*** Data ***
(* ===== verification/EventLoop.v ===== *)
(** * Timers and the event loop

    [src/core/timer_heap.hpp] and [src/core/event_loop.cpp]: the heap of timers
    with lazy cancellation, the queues of tasks, object events and deferred
    deletions, the watches of descriptors and processes, and the passes of the
    loop over them.

    A callback is known by what it stands for ([Callback]); what it does is the
    list of operations of the loop that [react] gives for the state in which it
    is called, which may be any.  Callbacks that process events recursively are
    left out.  The clock, the operating system's readiness interface and the
    operations that other threads perform before a queue is taken are the class
    [Machine], asked in order.  The order in which [std::push_heap] and
    [std::pop_heap] arrange equal deadlines is theirs: [top] is any choice of a
    first entry, and [TopContract] what the standard says of it. *)

From stdpp Require Import base strings list gmap.
From S2P Require Import Prelude.

Definition Task := Z.
Definition Object := Z.

(** ** The timers *)

Record TimerEntry := mkTimer { te_id : Z; te_callback : Task; deadline : Z; interval : Z }.
#[global] Instance timer_entry_eq : EqDecision TimerEntry.
Proof. solve_decision. Defined.

Record TimerHeap := mkHeap { heap : list TimerEntry; timers : gset Z; next_id : Z }.

Definition id_limit : Z := 2 ^ 64.

Definition no_timers : TimerHeap := mkHeap [] ∅ 1.

Definition push_heap (e : TimerEntry) (h : TimerHeap) : TimerHeap := mkHeap (heap h ++ [e]) (timers h) (next_id h).

(** [TimerHeap::start]; the handle is the identifier. *)
Definition start (cb : Task) (due every : Z) (h : TimerHeap) : Z * TimerHeap :=
  let id := next_id h in
  let h := push_heap (mkTimer id cb due every) (mkHeap (heap h) (timers h) ((id + 1) mod id_limit)) in
  (id, mkHeap (heap h) ({[id]} ∪ timers h) (next_id h)).

Definition cancel (id : Z) (h : TimerHeap) : TimerHeap := mkHeap (heap h) (timers h ∖ {[id]}) (next_id h).

(** The place of the entry that is at the front of the heap. *)
Class HeapOrder := top : list TimerEntry → nat.

Section Heap.
Context {order : HeapOrder}.

Definition front (h : TimerHeap) : option TimerEntry := heap h !! top (heap h).

Definition pop_heap (h : TimerHeap) : TimerHeap := mkHeap (delete (top (heap h)) (heap h)) (timers h) (next_id h).

(** [discard_cancelled_top], for a heap of at most [fuel] entries. *)
Fixpoint discard (fuel : nat) (h : TimerHeap) : TimerHeap :=
  match fuel with
  | O => h
  | S fuel =>
      match front h with
      | Some e => if bool_decide (te_id e ∈ timers h) then h else discard fuel (pop_heap h)
      | None => h
      end
  end.

Definition discard_cancelled_top (h : TimerHeap) : TimerHeap := discard (length (heap h)) h.

Definition next_deadline (h : TimerHeap) : option Z * TimerHeap :=
  let h := discard_cancelled_top h in (deadline <$> front h, h).

End Heap.

(** What the standard promises of the front: the entry is there, and none is
    due before it. *)
Class TopContract (order : HeapOrder) : Prop := {
  top_least es : es ≠ [] → ∃ e, es !! top es = Some e ∧ ∀ e', e' ∈ es → deadline e <= deadline e' }.

(** ** The loop *)

Inductive Payload := AnEvent (e : Z) | ADelivery (t : Task).
#[global] Instance payload_eq : EqDecision Payload.
Proof. solve_decision. Defined.

Inductive Callback :=
  | TaskCall (t : Task)
  | TimerCall (t : Task)
  | FdCall (cb : Task) (fd : Z) (ready : Z)
  | ProcessCall (cb : Task)
  | Deliver (receiver : Object) (p : Payload)
  | Destructor (o : Object).

Inductive FdTriggerMode := Edge | Level.
#[global] Instance trigger_mode_eq : EqDecision FdTriggerMode.
Proof. solve_decision. Defined.

Record WatchEntry := mkWatch { watch_callback : Task; watch_events : Z; trigger_mode : FdTriggerMode; refresh_required : bool }.
Record ProcessWatchEntry := mkProcessWatch { process_callback : Task; removal_failed : bool }.

(** What can be asked of the loop; [Quit] is the task that [EventLoop::quit]
    posts. *)
Inductive Op :=
  | Post (t : Task)
  | PostEvent (receiver : Object) (p : Payload)
  | DeferDelete (o : Object)
  | PostDelayed (delay : Z) (t : Task)
  | PostAt (when : Z) (t : Task)
  | PostRepeating (every : Z) (t : Task)
  | CancelTimer (id : Z)
  | WatchFd (fd : Z) (evs : Z) (mode : FdTriggerMode) (cb : Task)
  | UnwatchFd (fd : Z)
  | WatchProcess (pid : Z) (cb : Task)
  | UnwatchProcess (pid : Z)
  | RequestQuit
  | Delete (o : Object).

(** Operations that threads other than the loop's may perform. *)
Definition thread_safe (op : Op) : bool :=
  match op with Post _ | PostEvent _ _ | DeferDelete _ | RequestQuit => true | _ => false end.

Inductive ReadyEventKind := FileDescriptor | ChildProcess.
#[global] Instance ready_kind_eq : EqDecision ReadyEventKind.
Proof. solve_decision. Defined.
Record ReadyEvent := mkReady { kind : ReadyEventKind; ident : Z; ready_events : Z }.
#[global] Instance ready_event_eq : EqDecision ReadyEvent.
Proof. solve_decision. Defined.

Inductive ProcessRegistrationResult := Added | Unsupported | RegistrationFailed.

Inductive Happening :=
  | Started (id : Z)
  | Fired (id : Z) (due : Z)
  | Revoked (id : Z)
  | Ran (t : Task)
  | Delivered (receiver : Object) (p : Payload)
  | Deleted (o : Object)
  | Dispatched (e : ReadyEvent)
  | Discarded (n : nat).
#[global] Instance happening_eq : EqDecision Happening.
Proof. solve_decision. Defined.

Class Machine := {
  has_backend : bool;
  clock : nat → Z;
  wakeup : nat → bool;
  add_fd : nat → bool;
  remove_fd : nat → bool;
  add_process : nat → ProcessRegistrationResult;
  remove_process : nat → bool;
  poll : nat → option (list ReadyEvent);
  arrivals : nat → list Op }.

Record Loop := mkLoop {
  running : bool;
  task_queue : list Task;
  event_queue : list (Object * Payload);
  deferred_delete_queue : list Object;
  timer_heap : TimerHeap;
  watchers : gmap Z WatchEntry;
  process_watchers : gmap Z ProcessWatchEntry;
  alive : gset Object;
  asked : nat;
  log : list Happening }.

Definition with_running (b : bool) (l : Loop) : Loop :=
  mkLoop b (task_queue l) (event_queue l) (deferred_delete_queue l) (timer_heap l) (watchers l) (process_watchers l)
    (alive l) (asked l) (log l).
Definition with_tasks (ts : list Task) (l : Loop) : Loop :=
  mkLoop (running l) ts (event_queue l) (deferred_delete_queue l) (timer_heap l) (watchers l) (process_watchers l)
    (alive l) (asked l) (log l).
Definition with_events (es : list (Object * Payload)) (l : Loop) : Loop :=
  mkLoop (running l) (task_queue l) es (deferred_delete_queue l) (timer_heap l) (watchers l) (process_watchers l)
    (alive l) (asked l) (log l).
Definition with_deletes (os : list Object) (l : Loop) : Loop :=
  mkLoop (running l) (task_queue l) (event_queue l) os (timer_heap l) (watchers l) (process_watchers l)
    (alive l) (asked l) (log l).
Definition with_timers (h : TimerHeap) (l : Loop) : Loop :=
  mkLoop (running l) (task_queue l) (event_queue l) (deferred_delete_queue l) h (watchers l) (process_watchers l)
    (alive l) (asked l) (log l).
Definition with_watchers (w : gmap Z WatchEntry) (l : Loop) : Loop :=
  mkLoop (running l) (task_queue l) (event_queue l) (deferred_delete_queue l) (timer_heap l) w (process_watchers l)
    (alive l) (asked l) (log l).
Definition with_processes (w : gmap Z ProcessWatchEntry) (l : Loop) : Loop :=
  mkLoop (running l) (task_queue l) (event_queue l) (deferred_delete_queue l) (timer_heap l) (watchers l) w
    (alive l) (asked l) (log l).
Definition with_alive (s : gset Object) (l : Loop) : Loop :=
  mkLoop (running l) (task_queue l) (event_queue l) (deferred_delete_queue l) (timer_heap l) (watchers l)
    (process_watchers l) s (asked l) (log l).
Definition ask (l : Loop) : Loop :=
  mkLoop (running l) (task_queue l) (event_queue l) (deferred_delete_queue l) (timer_heap l) (watchers l)
    (process_watchers l) (alive l) (S (asked l)) (log l).
Definition note (hs : list Happening) (l : Loop) : Loop :=
  mkLoop (running l) (task_queue l) (event_queue l) (deferred_delete_queue l) (timer_heap l) (watchers l)
    (process_watchers l) (alive l) (asked l) (log l ++ hs).

Section Loop.
Context {order : HeapOrder} {machine : Machine}.
(** What a callback does. *)
Variable react : Callback → Loop → list Op.

(** [if (!_backend || !_backend->wakeup()) return false], around an insertion. *)
Definition woken (insert : Loop → Loop) (l : Loop) : Loop :=
  if has_backend then if wakeup (asked l) then insert (ask l) else ask l else l.

Definition post (t : Task) : Loop → Loop := woken (λ l, with_tasks (task_queue l ++ [t]) l).
Definition post_event (receiver : Object) (p : Payload) : Loop → Loop :=
  woken (λ l, with_events (event_queue l ++ [(receiver, p)]) l).
Definition defer_delete (o : Object) : Loop → Loop :=
  woken (λ l, with_deletes (deferred_delete_queue l ++ [o]) l).

Definition start_timer (cb : Task) (due every : Z) (l : Loop) : Loop :=
  let '(id, h) := start cb due every (timer_heap l) in note [Started id] (with_timers h l).
Definition post_at (when : Z) (t : Task) (l : Loop) : Loop := if has_backend then start_timer t when 0 l else l.
Definition post_delayed (delay : Z) (t : Task) (l : Loop) : Loop :=
  if has_backend then start_timer t (clock (asked l) + delay) 0 (ask l) else l.
Definition post_repeating (every : Z) (t : Task) (l : Loop) : Loop :=
  if has_backend then start_timer t (clock (asked l) + every) every (ask l) else l.

(** A cancellation is noted when the timer was live. *)
Definition cancel_timer (id : Z) (l : Loop) : Loop :=
  note (if bool_decide (id ∈ timers (timer_heap l)) then [Revoked id] else []) (with_timers (cancel id (timer_heap l)) l).

Definition watch_fd (fd evs : Z) (mode : FdTriggerMode) (cb : Task) (l : Loop) : Loop :=
  if negb has_backend || (fd <? 0) || (evs =? 0) then l
  else
    match watchers l !! fd with
    | Some w =>
        if negb (refresh_required w) && (watch_events w =? evs) && bool_decide (trigger_mode w = mode)
        then with_watchers (<[fd := mkWatch cb (watch_events w) (trigger_mode w) (refresh_required w)]> (watchers l)) l
        else if add_fd (asked l) then with_watchers (<[fd := mkWatch cb evs mode false]> (watchers l)) (ask l) else ask l
    | None => if add_fd (asked l) then with_watchers (<[fd := mkWatch cb evs mode false]> (watchers l)) (ask l) else ask l
    end.

Definition unwatch_fd (fd : Z) (l : Loop) : Loop :=
  if fd <? 0 then l
  else
    match watchers l !! fd with
    | None => l
    | Some w =>
        if has_backend && remove_fd (asked l) then with_watchers (base.delete fd (watchers l)) (ask l)
        else
          with_watchers (<[fd := mkWatch (watch_callback w) (watch_events w) (trigger_mode w) true]> (watchers l))
            (if has_backend then ask l else l)
    end.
*** End of Data ***
## What the exercise asks
The required output is the exact run of lines from the one with "then with_watchers (<[fd := mkWatch cb (watch_events" through the final line of the entries.

## Task result
        then with_watchers (<[fd := mkWatch cb (watch_events w) (trigger_mode w) (refresh_required w)]> (watchers l)) l
        else if add_fd (asked l) then with_watchers (<[fd := mkWatch cb evs mode false]> (watchers l)) (ask l) else ask l
    | None => if add_fd (asked l) then with_watchers (<[fd := mkWatch cb evs mode false]> (watchers l)) (ask l) else ask l
    end.

Definition unwatch_fd (fd : Z) (l : Loop) : Loop :=
  if fd <? 0 then l
  else
    match watchers l !! fd with
    | None => l
    | Some w =>
        if has_backend && remove_fd (asked l) then with_watchers (base.delete fd (watchers l)) (ask l)
        else
          with_watchers (<[fd := mkWatch (watch_callback w) (watch_events w) (trigger_mode w) true]> (watchers l))
            (if has_backend then ask l else l)
    end.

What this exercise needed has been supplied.